Besorgnis der Sperlinge für Blockflöte und Elektronik entstand zwischen 2013 und 2015 in mehreren Arbeitsphasen und war von Anfang an als enge Kooperation zwischen Komponistin und Interpretin, als »Forschungsprojekt« zu den Grenzen und Grenzerweiterungen der Blockflöte und ihren klanglichen Möglichkeiten angelegt. Das gegensätzliche Spiel von Nähe und Distanz, von Innen und Außen äußert sich in zerrissenen, fragmentarischen Motiven und in extremen dynamischen Unterschieden. Gegen Ende des Stückes wird die Spielerin oder der Spieler zudem einer elektronischen Zuspielung gegenübergestellt, welche aus Elementen des Anfangs und damit aus eigenen Gedanken besteht.

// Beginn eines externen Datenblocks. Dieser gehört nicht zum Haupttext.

(** * GC9A01 round-LCD driver: transport adapter and protocol engine

    A shallow embedding of [lib/lcd_hal/lcd_hal.c] and
    [lib/gc9a01/gc9a01_driver.c].  Every C function that returns [void]
    becomes a state transformer over a record holding what the outside
    world can observe:

    - [trace]: the calls that cross the transport-adapter boundary, in
      program order (pin writes, delays, and every byte handed to
      [LCD_HAL_SPI_WriteByte]);
    - [datar]: the bytes actually stored into the SPI data register;
    - [statr] / [reads]: the SPI status register, read as a volatile:
      the n-th read returns [statr n], and [reads] counts the reads made.

    Integers are [Z]; the C widths are written out where they matter. *)

From Stdlib Require Import ZArith List Bool Lia.
Import ListNotations.
Open Scope Z_scope.

(** ** lcd_config.h *)

Inductive pin : Type := LCD_RST_PIN | LCD_DC_PIN | LCD_CS_PIN | LCD_BL_PIN.

Definition pin_eqb (p q : pin) : bool :=
  match p, q with
  | LCD_RST_PIN, LCD_RST_PIN | LCD_DC_PIN, LCD_DC_PIN
  | LCD_CS_PIN, LCD_CS_PIN | LCD_BL_PIN, LCD_BL_PIN => true
  | _, _ => false
  end.

Definition LCD_WIDTH : Z := 240.
Definition LCD_HEIGHT : Z := 240.
Definition LCD_GPIO_INVERTED : bool := false.

(** Physical pin levels of ch32fun. *)
Definition FUN_LOW : bool := false.
Definition FUN_HIGH : bool := true.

Zugleich bedeutet die technische Transformation des Eigenen auch eine Erweiterung – ein Aspekt, der durch die sogenannten multiphonics der Blockflöte bereits eingeführt ist. Auch verbinden stets wiederkehrende Töne, die nur mittels geschlossenem Schalltrichter erzeugt werden können, diese klangliche Ausdehnung mit einem physischen Aufwand und zugleich mit einer Geste, die sich reflexiv nach innen richtet.

Auch auf filmischer Ebene begegnet die Interpretin sich selbst und dem statischen Gegenüber des Tonbandes in surrealen Spiegelungen, Dopplungen und Spaltungen. Extreme Nahaufnahmen aus ständig wechselnden Perspektiven eröffnen dabei eine besondere Nähe zur körperlichen Intensität des Musizierens.